Gladbeckerin rief die 110 an - Polizei reagierte verärgert

Bei Einbruch-Beobachtung umgehend die Polizei alarmieren.
Bei Einbruch-Beobachtung umgehend die Polizei alarmieren.
Foto: dpa
Was wir bereits wissen
Verdächtige Beobachtung im Nachbargarten gemeldet , wie es von der Polizei gefordert wird. Statt Lob gab es aber Vorwürfe von der Leitstelle.

Gladbeck.. Wer verdächtige Beobachtungen macht, die auf Einbrecher hinweisen könnten, der soll sich nicht scheuen, umgehend den Polizeinotruf 110 zu wählen. Und lieber nicht selbst nachschauen, um sich nicht zu gefährden und den Einbrecher zu warnen – damit der möglichst auf frischer Tat erwischt werden kann.

Das propagiert die Polizei ausdrücklich in Broschüren. Tina Sassara aus Zweckel hat sich dazu eigentlich vorbildlich verhalten. Statt gelobt sei sie vom Beamten in der Leitstelle der Polizei aber abgekanzelt und kritisiert worden.

Eines vorneweg: Ihre „Täter-Beobachtung“ erwies sich als Fehlalarm, was am Grundprinzip des von der Polizei geforderten wachsamen Nachbarn aber nichts ändert. Tina Sassara erzählt, sie habe vor ein paar Monaten an der VHS-Veranstaltung „Schutz gegen Einbrecher“ teilgenommen und die Infobroschüre der Polizei „Ungebetene Gäste“ mitgenommen – wo eben die sofortige Polizei-Notrufmeldung empfohlen wird.

Ihren Kindern sei nun zunächst vergangenen Donnerstag ein fremder Mann aufgefallen, „der aus unserem Garten durch eine schmale Lücke im Zaun aufs Nachbargrundstück gelaufen ist“. Sie habe selbst nichts mehr gesehen, am nächsten Morgen aber einen fremden Fußabdruck im Beet entdeckt.

Flackerndes Licht auf Nachbargrund

Am Samstagabend, nach Einbruch der Dunkelheit, habe ihre kleine Tochter (7) dann Taschenlampenlicht im Nachbargarten gesehen und sie gerufen. Das verdächtige Licht habe sie dann auch beobachtet, „unheimliches Flackern am Ende unseres Gartens, an den Nachbargrundstücke grenzen. Wobei ein Haus unbewohnt ist und zum Verkauf steht“, berichtet die Zweckelerin (46) weiter.

Sie habe daraufhin – wie gelernt -- den Polizeinotruf gewählt.
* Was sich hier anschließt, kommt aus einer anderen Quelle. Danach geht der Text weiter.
Lemma reset_stops (pre : list Q) (r : Q) (post : list Q) (w : world) :
  requests (rate_limit w) = pre ++ r :: post ->
  (forall (i : nat) (x : Q), pre !! i = Some x ->
     stale (clk w (ticks w + i)) x) ->
  ~ stale (clk w (ticks w + length pre)) r ->
  (reset w).1 = Ok tt /\
  requests (rate_limit (reset w).2) = r :: post /\
  ticks (reset w).2 = S (ticks w + length pre).
Proof.
  intros E St NSt. rewrite reset_nonempty.
  - rewrite E. apply reset_loop_stops; assumption.
  - rewrite E. destruct pre; discriminate.
Qed.

Lemma reset_all_stale (w : world) :
  requests (rate_limit w) <> [] ->
  all_stale_from w (requests (rate_limit w)) ->
  (reset w).1 = Raise IndexError /\
  requests (rate_limit (reset w).2) = [].
Proof.
  intros NE St. rewrite reset_nonempty by exact NE.
  destruct (reset_loop_all_stale _ w eq_refl St) as (R1 & R2 & _).
  split; assumption.
Qed.

(** What [reset] never touches, whatever its outcome. *)
Lemma reset_frame (w : world) :
  let w' := (reset w).2 in
  clk w' = clk w /\ trace w' = trace w /\
  wait_limit (rate_limit w') = wait_limit (rate_limit w) /\
  limit (rate_limit w') = limit (rate_limit w) /\
  last_request (rate_limit w') = last_request (rate_limit w) /\
  (ticks w <= ticks w')%nat /\
  requests (rate_limit w') `suffix_of` requests (rate_limit w).
Proof.
  destruct (requests (rate_limit w)) as [| r0 rest] eqn:E.
  - rewrite (reset_empty w E). simpl. rewrite E. repeat split; try lia.
    reflexivity.
  - rewrite reset_nonempty by (rewrite E; discriminate).
    pose proof (reset_loop_frame (requests (rate_limit w)) w) as F.
    pose proof (reset_loop_suffix (requests (rate_limit w)) w eq_refl) as S.
    simpl in F. destruct F as (? & ? & ? & ? & ? & ?).
    rewrite E in *. repeat split; assumption.
Qed.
Am anderen Ende habe sie da zu hören bekommen, „dass ein Einbrecher kaum so auffällig mit der Taschenlampe leuchten würde“. Eine Polizeistreife sei dann aber wohl doch vorbeigeschickt worden, jedenfalls erfolgte nach einiger Zeit ein Rückruf von der Leitstelle. „Dabei wurde mir vorwurfsvoll mitgeteilt, dass lediglich ein Nachbar mit der Lampe im Kompost nach Angelwürmern gesucht hat.“

„Die Bürgerin hat alles richtig gemacht“

Mit der weiteren Aufforderung, „doch besser beim nächsten Mal vom Balkon aus selber nachzuschauen“. Fazit von Tina Sassara: „Wenn ich wieder etwas Verdächtiges sehe oder höre, melde ich mich wohl besser nicht mehr bei der Polizei, sondern trommele lieber ein paar Nachbarn als Hilfe zusammen.“

„Die Bürgerin hat alles richtig gemacht“, unterstreicht Ramona Hörst von der Pressestelle der Polizei. Man werde jetzt das Gespräch mit dem betroffenen Kollegen suchen, „um den Vorgang zu klären“.